3. Treatment of Infestations

If an item is found to be infested, it can be put in a sealed plastic bag so other objects are protected.

The Australian Museum for example treats all objects as they arrive into the Museum with low oxygen, freezing or nitrogen gas flushing. It does not use any chemical fumigant.

Freezing for smaller items (or large ones if a commercial freezer is accessible) seems to be an effective and safe way to handle artifacts that have already been infested by borers. The process will kill borer at all life stages including termites, moths, beetles, their eggs and lavae. It is useful to remember that freezing will kill the infestation but will not prevent further attack. Canvas, seeds, hair, wood, bark, feathers, fibre, leather and textiles can all be treated by freezing, but caution needs to be exercised on items which become brittle with freezing, such as shell, resin and glass.

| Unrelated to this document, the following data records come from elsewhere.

(* ===== verification/JsString.v ===== *)
(** * JavaScript strings

    A JavaScript string is its list of UTF-16 code units.  This file holds the
    operations of [String.prototype] and the global functions the client calls
    ([startsWith], [includes], [split], [join], [slice], [replace], [trim],
    [encodeURIComponent], number formatting), with the lemmas the components
    share. *)

From S2P Require Import Prelude.

(** ** Code units and literals *)

Abbreviation jstr := (list N).

(** Literals: the string notation of [js_scope] reads a literal as its code units. *)
Inductive jslit := JSnil | JScons (c : N) (r : jslit).

Fixpoint jslit_parse (l : list Byte.byte) : jslit :=
  match l with [] => JSnil | b :: r => JScons (Byte.to_N b) (jslit_parse r) end.

Fixpoint jslit_print (l : jslit) : option (list Byte.byte) :=
  match l with
  | JSnil => Some []
  | JScons c r =>
      match Byte.of_N c, jslit_print r with
      | Some b, Some r => Some (b :: r)
      | _, _ => None
      end
  end.

Declare Scope js_scope.
Delimit Scope js_scope with js.
#[warnings="-via-type-remapping,-via-type-mismatch"]
String Notation list jslit_parse jslit_print (via jslit mapping [[nil] => JSnil, [cons] => JScons]) : js_scope.
Open Scope js_scope.

(** Two-unit induction, for functions that look at two units at once. *)
Lemma jstr_pair_ind (P : jstr → Prop) :
  P [] → (∀ c, P [c]) → (∀ c d s, P s → P (d :: s) → P (c :: d :: s)) → ∀ s, P s.
Proof.
  intros H0 H1 H2. assert (∀ s, P s ∧ ∀ c, P (c :: s)) as H; [|intros s; apply H].
  induction s as [|d s [IH IH']]; split; auto.
Qed.

Definition LF : N := 10.
Definition CR : N := 13.
Definition DOLLAR : N := 36.
Definition QUOTE : N := 34.
Definition BACKSLASH : N := 92.

(** The code units that [\s] matches and [trim] removes. *)
Definition is_space (c : N) : bool :=
  ((9 <=? c) && (c <=? 13) || (c =? 32) || (c =? 160) || (c =? 5760)
   || (8192 <=? c) && (c <=? 8202) || (c =? 8232) || (c =? 8233) || (c =? 8239)
   || (c =? 8287) || (c =? 12288) || (c =? 65279))%N.

Definition is_digit (c : N) : bool := ((48 <=? c) && (c <=? 57))%N.
Definition is_upper (c : N) : bool := ((65 <=? c) && (c <=? 90))%N.
Definition is_lower (c : N) : bool := ((97 <=? c) && (c <=? 122))%N.
Definition is_letter (c : N) : bool := is_upper c || is_lower c.
Definition upper_ascii (c : N) : N := if is_lower c then (c - 32)%N else c.
Definition lower_ascii (c : N) : N := if is_upper c then (c + 32)%N else c.

(** ** Equality, prefixes, substrings *)

Definition jeqb (a b : jstr) : bool := bool_decide (a = b).
Notation "a '=js' b" := (jeqb a b) (at level 70).

Lemma jeqb_eq a b : (a =js b) = true ↔ a = b.
Proof. apply bool_decide_eq_true. Qed.
Lemma jeqb_neq a b : (a =js b) = false ↔ a ≠ b.
Proof. apply bool_decide_eq_false. Qed.
Lemma jeqb_refl a : (a =js a) = true.
Proof. by apply jeqb_eq. Qed.
#[export] Hint Rewrite jeqb_refl : js.

Fixpoint startsWith (p s : jstr) : bool :=
  match p, s with
  | [], _ => true
  | a :: p', c :: s' => (a =? c)%N && startsWith p' s'
  | _ :: _, [] => false
  end.

Definition endsWith (p s : jstr) : bool := startsWith (rev p) (rev s).

(** [find_sub p s] is the text before and after the first occurrence of [p]. *)
Fixpoint find_sub (p s : jstr) : option (jstr * jstr) :=
  if startsWith p s then Some ([], drop (length p) s)
  else match s with
       | [] => None
       | c :: s' => match find_sub p s' with
                    | Some (a, b) => Some (c :: a, b)
                    | None => None
                    end
       end.

Definition includes (p s : jstr) : bool :=
  match find_sub p s with Some _ => true | None => false end.

(** [toLowerCase], exact where its result is ASCII: two letters outside ASCII have ASCII in their lower
    case. *)
Definition toLowerCase (s : jstr) : jstr :=
  flat_map (λ c, if (c =? 8490)%N then [107%N] else if (c =? 304)%N then [105; 775]%N else [lower_ascii c]) s.

Lemma startsWith_iff p s : startsWith p s = true ↔ ∃ r, s = p ++ r.
Proof.
  revert s; induction p as [|a p IH]; intros [|c s]; simpl.
  - split; eauto.
  - split; eauto.
  - split; [done | intros [r ?]; done].
  - rewrite andb_true_iff, N.eqb_eq, IH. split.
    + intros [-> [r ->]]; eauto.
    + intros [r ?]; simplify_eq; eauto.
Qed.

Freezing paintings on canvas is not normally recommended by museums because of the slight potential for the paint to crack. However, if harmful live insects are found, then this is the easiest way to get rid of the problem.

The technique described below has been used at the Australian Museum and other institutions for many years. It provides an efficient and inexpensive alternative to toxic fumigants.

  1. The object to be treated is bagged in plastic. (Garbage bags will do so long as they do not have any holes in them)
  2. As much air as possible is taken out of the bag.
  3. The bag is closed with water proof tape or a heat-sealer (if available).
  4. The bagged object is then placed in the freezer for 7 days at -20°C.
  5. The bagged object is removed from the freezer and allowed to thaw in the bag
  6. The object is taken out of the bag a day after it has come out of the freezer. This is to make sure the object has reached room temperature while it is still in a plastic bag.